Fourth-quarter aggregate shipments increased 2 percent to 55.1 million tons, while freight-adjusted sales price per ton was up 1.7 percent to $21.78.
Across full-year 2025, Vulcan Materials’ aggregate shipments were up 3.1 percent to 226.8 million tons. The company’s freight-adjusted sales price per ton of aggregates increased 4.2 percent to $21.98 last year. Gross profit per ton of aggregates, meanwhile, was up 4.8 percent in 2025 to $8.66.
“Our aggregates-led business delivered another year of strong earnings growth and margin expansion,” says Ronnie Pruitt, CEO of Vulcan Materials.
Martin Marietta
Martin Marietta, meanwhile, set a pair of fourth-quarter records in its building materials business.
The company says the $1.4 billion in revenue it achieved, alongside $443 million in gross profit, were new fourth-quarter highs.

In aggregates, fourth-quarter shipments increased 2 percent to 48.9 million tons.

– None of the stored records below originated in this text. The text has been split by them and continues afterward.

(* ===== verification/McuSpec.v ===== *)
(** What the loaders of Mcu.v leave in the patch RAM of the MAC
    microcontroller, and the properties. *)
From S2P Require Import Prelude Mmio Channel ChannelSpec Chip SwVars Hw McuTables Mcu.

(** ** The patch RAM

    A window of 256 words of the MAC OCP space shows the page the low bits of
    E446 select; the other addresses are control registers. *)

Definition in_window (a : Z) : bool := (0xF800 <=? a) && (a <? 0xFA00).
Definition PAGE_REG : Z := 0xE446.

(** An even 16-bit address. *)
Definition word_addr (a : Z) : Prop := 0 <= a < 65536 /\ Z.even a = true.

Class McuRam (D : Type) `{M : !Mmio D} := {
  win : D -> Z -> Z -> Z;      (* page, address *)
  creg : D -> Z -> Z;
  creg_range : forall d a, 0 <= creg d a < 65536;
  mcu_write : forall a v d, word_addr a -> 0 <= v < 65536 ->
    let d' := (rtl8125_mac_ocp_write a v d).2 in
    (forall p b, win d' p b =
       if in_window a && (p =? creg d PAGE_REG .& 3) && (b =? a) then v else win d p b) /\
    (forall b, creg d' b = if negb (in_window a) && (b =? a) then v else creg d b);
  mcu_read : forall a d, word_addr a ->
    let '(v, d') := rtl8125_mac_ocp_read a d in
    v = (if in_window a then win d (creg d PAGE_REG .& 3) a else creg d a) /\
    (forall p b, win d' p b = win d p b) /\ (forall b, creg d' b = creg d b);
  mcu_r8 : forall a d, let d' := (RTL_R8 a d).2 in
    (forall p b, win d' p b = win d p b) /\ (forall b, creg d' b = creg d b);
  mcu_w8 : forall a v d, let d' := (RTL_W8 a v d).2 in
    (forall p b, win d' p b = win d p b) /\ (forall b, creg d' b = creg d b);
  mcu_delay : forall n d, let d' := (delay_us n d).2 in
    (forall p b, win d' p b = win d p b) /\ (forall b, creg d' b = creg d b);
}.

Martin Marietta’s average selling price in aggregates increased 5.3 percent to $23.11 per ton.
Martin Marietta’s gross profit tied to aggregates increased 11 percent to a fourth-quarter record of $420 million, with strong pricing and increased shipments more than offsetting higher costs. Also, gross profit per ton in aggregates was up 9 percent to $8.59, while gross margin in aggregates expanded 93 basis points to 34 percent.
Across all of 2025, Martin Marietta reports that revenue increased (up 9 percent) along with gross profit (up 16 percent) and adjusted EBITDA from continuing operations (up 17 percent).
CRH
Total revenues were up 9 percent in the CRH Americas Materials Solutions business in the fourth quarter, boosted by good underlying activity levels, positive pricing momentum and contributions from acquisitions.

Adjusted EBITDA in the business segment also increased 9 percent, reflecting disciplined cost management, positive underlying demand and contributions from acquisitions, CRH says.
Across 2025, total revenues in the CRH Americas Materials Solutions business were up 5 percent. Acquisitions, pricing progress and improved volumes in the second half of the year drove the increase. Adjusted EBITDA increased at CRH Americas Materials Solutions by 7 percent last year, as well.